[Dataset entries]
╭──

(** * Reversi: the board engine and the computer opponents

    A shallow embedding of [board.py] (class [Board]) and [ai.py] (the four
    difficulty strategies), and the properties of the engine proved on it.

    Python integers are [Z]; a grid is a list of rows; the [Board] object is
    a record threaded through a small state-and-exception monad, so that a
    method of the class reads here the way it reads in the source. *)

From Stdlib Require Import ZArith QArith Qround Lia List Bool.
From stdpp Require Import base decidable option list sorting gmap sets.

Local Open Scope Z_scope.

(** * The embedding *)

(* ===================================================================== *)
(** ** Values                                                              *)
(* ===================================================================== *)

(** [class Square]: an enumeration kept as plain integers in the source. *)
Inductive Square : Type := white | black | blank.

#[global] Instance Square_eq_dec : EqDecision Square.
Proof. solve_decision. Defined.

(** The integer behind each tag ([white = 0], [black = 1], [blank = 2]). *)
Definition Square_value (s : Square) : Z :=
  match s with white => 0 | black => 1 | blank => 2 end.

Abbreviation Grid := (list (list Square)).

(** A [Board] object: [self.board] and [self.turn].  [self.board] is [None]
    when the constructor received a false [size] and no grid. *)
Record Board : Type := mkBoard { board : option Grid; turn : Square }.

(** The exceptions the modelled code can raise. *)
Inductive exn : Type := IndexError | TypeError | ValueError.

(** Outcome of running a piece of code: a value, a raised exception, or
    the loop budget of the model used up. *)
Inductive result (A : Type) : Type :=
| Ok (a : A)
| Raise (e : exn)
| OutOfFuel.
Arguments Ok {A} a.
Arguments Raise {A} e.
Arguments OutOfFuel {A}.

(* ===================================================================== *)
(** ** The monad of methods                                                *)
(* ===================================================================== *)

(** A method runs on the object [self] and either raises or returns a value
    together with the object as it left it. *)
Definition M (A : Type) : Type := Board -> result (A * Board).

Definition ret {A} (a : A) : M A := fun self => Ok (a, self).

Definition bind {A B} (m : M A) (k : A -> M B) : M B :=
  fun self =>
    match m self with
    | Ok (a, self') => k a self'
    | Raise e => Raise e
    | OutOfFuel => OutOfFuel
    end.

Definition raise {A} (e : exn) : M A := fun _ => Raise e.
Definition out_of_fuel {A} : M A := fun _ => OutOfFuel.

Definition lift {A} (x : result A) : M A :=
  fun self =>
    match x with
    | Ok a => Ok (a, self)
    | Raise e => Raise e
    | OutOfFuel => OutOfFuel
    end.

Declare Scope py_scope.
Delimit Scope py_scope with py.
Notation "x <- m ;; k" := (bind m (fun x => k))
  (at level 100, m at next level, right associativity) : py_scope.
Notation "m ;; k" := (bind m (fun _ => k))
  (at level 100, right associativity) : py_scope.
Local Open Scope py_scope.

(** Loop bodies either go on with a new loop state or leave the enclosing
    function with a value ([return] inside a loop). *)
Inductive ctl (S R : Type) : Type :=
| Next (s : S)
| Return (r : R).
Arguments Next {S R} s.
Arguments Return {S R} r.

(* ===================================================================== *)
(** ** Python sequences                                                    *)
(* ===================================================================== *)

Definition len {A} (l : list A) : Z := Z.of_nat (length l).

(** The position an index denotes: negative indices count from the end. *)
Definition norm_index {A} (l : list A) (i : Z) : Z :=
  if i <? 0 then i + len l else i.

(** [l[i]]: raises [IndexError] out of range. *)
Definition getitem {A} (l : list A) (i : Z) : result A :=
  let j := norm_index l i in
  if j <? 0 then Raise IndexError
  else match l !! Z.to_nat j with
       | Some x => Ok x
       | None => Raise IndexError
       end.

(** [l[i] = x]: raises [IndexError] out of range. *)
Definition setitem {A} (l : list A) (i : Z) (x : A) : result (list A) :=
  let j := norm_index l i in
  if (j <? 0) || (len l <=? j) then Raise IndexError
  else Ok (<[Z.to_nat j := x]> l).

(** [xrange(lo, hi)] *)
Definition xrange (lo hi : Z) : list Z :=
  map (fun k => lo + Z.of_nat k) (seq 0 (Z.to_nat (hi - lo))).

(* ===================================================================== *)
(** ** [class Board]                                                       *)
(* ===================================================================== *)

(** Reading [self.board]: every use in the class ([len], indexing,
    iteration) raises [TypeError] when the attribute is [None]. *)
Definition self_board : M Grid :=
  fun self =>
    match board self with
    | Some g => Ok (g, self)
    | None => Raise TypeError
    end.

Definition self_turn : M Square := fun self => Ok (turn self, self).

Definition set_self_turn (t : Square) : M unit :=
  fun self => Ok (tt, mkBoard (board self) t).

Definition set_self_board (g : Grid) : M unit :=
  fun self => Ok (tt, mkBoard (Some g) (turn self)).

(** [self.board[r][c]] *)
Definition board_get (r c : Z) : M Square :=
  g <- self_board ;;
  row <- lift (getitem g r) ;;
  lift (getitem row c).

(** [self.board[r][c] = v] *)
Definition board_set (r c : Z) (v : Square) : M unit :=
  g <- self_board ;;
  row <- lift (getitem g r) ;;
  row' <- lift (setitem row c v) ;;
  g' <- lift (setitem g r row') ;;
  set_self_board g'.

(** [Board.__init__(self, size, board, turn)].  [size] is an integer (or
    [None], which is false like [0]). *)
Definition __init__ (size : Z) (board0 : option Grid) (turn0 : Square)
  : result Board :=
  if size =? 0 then Ok (mkBoard board0 turn0)
  else
    let n := Z.to_nat size in
    let g0 : Grid := replicate n (replicate n blank) in
    let init : M unit :=
      board_set (size / 2) (size / 2) white ;;
      board_set (size / 2 - 1) (size / 2 - 1) white ;;
      board_set (size / 2) (size / 2 - 1) black ;;
      board_set (size / 2 - 1) (size / 2) black
    in
    match init (mkBoard (Some g0) turn0) with
    | Ok (_, self) => Ok (mkBoard (board self) turn0)
    | Raise e => Raise e
    | OutOfFuel => OutOfFuel
    end.

(** [Board.makeboard(size)] *)
Definition makeboard (size : Z) : result Board := __init__ size None white.

(** [Board.remakeboard(board, turn)] *)
Definition remakeboard (g : Grid) (t : Square) : result Board :=
  __init__ 0 (Some g) t.

(** [get_size] *)
Definition get_size : M Z := g <- self_board ;; ret (len g).

(** [get_turn] *)
Definition get_turn : M Square := self_turn.

(** [get_squares_left] *)
Definition get_squares_left : M Z :=
  g <- self_board ;;
  ret (fold_left
         (fun remaining r =>
            fold_left (fun remaining c =>
                         if decide (c = blank) then remaining + 1 else remaining)
                      r remaining)
         g 0).

(** [_validate_input(r, c, team)]; the log lines have no effect on the
    object and are left out. *)
Definition _validate_input (r c : Z) (team : Square) : M bool :=
  g <- self_board ;;
  if (r <? 0) || (len g <=? r) || (c <? 0) || (len g <=? c) then ret false
  else
    t <- self_turn ;;
    if negb (bool_decide (t = team)) then ret false
    else
      v <- board_get r c ;;
      if negb (bool_decide (v = blank)) then ret false
      else ret true.

(** [_flip_pieces(pieces)] *)
Fixpoint _flip_pieces (pieces : list (Z * Z)) : M unit :=
  match pieces with
  | [] => ret tt
  | piece :: rest =>
      v <- board_get piece.1 piece.2 ;;
      (if bool_decide (v = white)
       then board_set piece.1 piece.2 black
       else board_set piece.1 piece.2 white) ;;
      _flip_pieces rest
  end.

(** [for x in xs: body], the loop state passed along; the body may leave
    the function ([Return]). *)
Fixpoint for_in {X S R} (xs : list X) (body : X -> S -> M (ctl S R)) (s : S)
  : M (ctl S R) :=
  match xs with
  | [] => ret (Next s)
  | x :: xs' =>
      o <- body x s ;;
      match o with
      | Next s' => for_in xs' body s'
      | Return v => ret (Return v)
      end
  end.

(** [for x in xs: body] for a body without [return]. *)
Fixpoint for_each {X S} (xs : list X) (body : X -> S -> M S) (s : S) : M S :=
  match xs with
  | [] => ret s
  | x :: xs' => s' <- body x s ;; for_each xs' body s'
  end.

(** Iterations granted to a [while] loop that walks over the grid; no walk
    in one direction is longer than this. *)
Definition ray_budget (g : Grid) : nat := length g + length (concat g).

(** The innermost loop of [_validate_flip]:
    [while cur_r + mv_r != r or cur_c + mv_c != c: ...] walks back from the
    piece found to the candidate square, appending each square passed. *)
Fixpoint walk_back (fuel : nat) (r c mv_r mv_c cur_r cur_c : Z)
    (flip_pieces : list (Z * Z)) : result (list (Z * Z)) :=
  if negb (cur_r + mv_r =? r) || negb (cur_c + mv_c =? c) then
    match fuel with
    | O => OutOfFuel
    | S fuel' =>
        let cur_r := cur_r + mv_r in
        let cur_c := cur_c + mv_c in
        walk_back fuel' r c mv_r mv_c cur_r cur_c
                  (flip_pieces ++ [(cur_r, cur_c)])
    end
  else Ok flip_pieces.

╰──

*ACTIVITY:* Gather up, from the records above, each line where the word "function" appears.

*EXPECTED OUTPUT:*
    function with a value ([return] inside a loop). *)
    the function ([Return]). *)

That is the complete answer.